> [Task goal]
Pull every line containing "collection" from the data.

> [Task input]
Lemma GetShortCode_skips_empty_entry_witness :
  fst (GetShortCode (P := demo []) (keyService demo_service) blank_pool_world)
  = Ok (fst (generateShortCode (P := demo []) (keyService demo_service)
                               blank_pool_world))
  /\ queue (snd (GetShortCode (P := demo []) (keyService demo_service)
                              blank_pool_world))
     = ["pool0003"]
  /\ rand_reads (snd (GetShortCode (P := demo []) (keyService demo_service)
                                   blank_pool_world))
     = 1%nat.
Proof.
  apply (GetShortCode_skips_empty_entry (P := demo [])
           (keyService demo_service) blank_pool_world ["pool0003"]).
  - discriminate.
  - reflexivity.
  - reflexivity.
Defined.

Lemma draw_codes_fifo_witness :
  fst (draw_codes (P := demo []) (keyService demo_service) 2 store_world)
  = ["pool0001"; "pool0002"]
  /\ queue (snd (draw_codes (P := demo []) (keyService demo_service) 2
                            store_world)) = []
  /\ rand_reads (snd (draw_codes (P := demo []) (keyService demo_service) 2
                                 store_world)) = 0%nat
  /\ collection (snd (draw_codes (P := demo []) (keyService demo_service) 2
                                 store_world))
     = collection store_world.
Proof.
  apply (draw_codes_fifo (P := demo []) (keyService demo_service)
           ["pool0001"; "pool0002"] [] store_world).
  - discriminate.
  - intros n. reflexivity.
  - reflexivity.
  - repeat constructor; discriminate.
Defined.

> [Answer section]
  /\ collection (snd (draw_codes (P := demo []) (keyService demo_service) 2
     = collection store_world.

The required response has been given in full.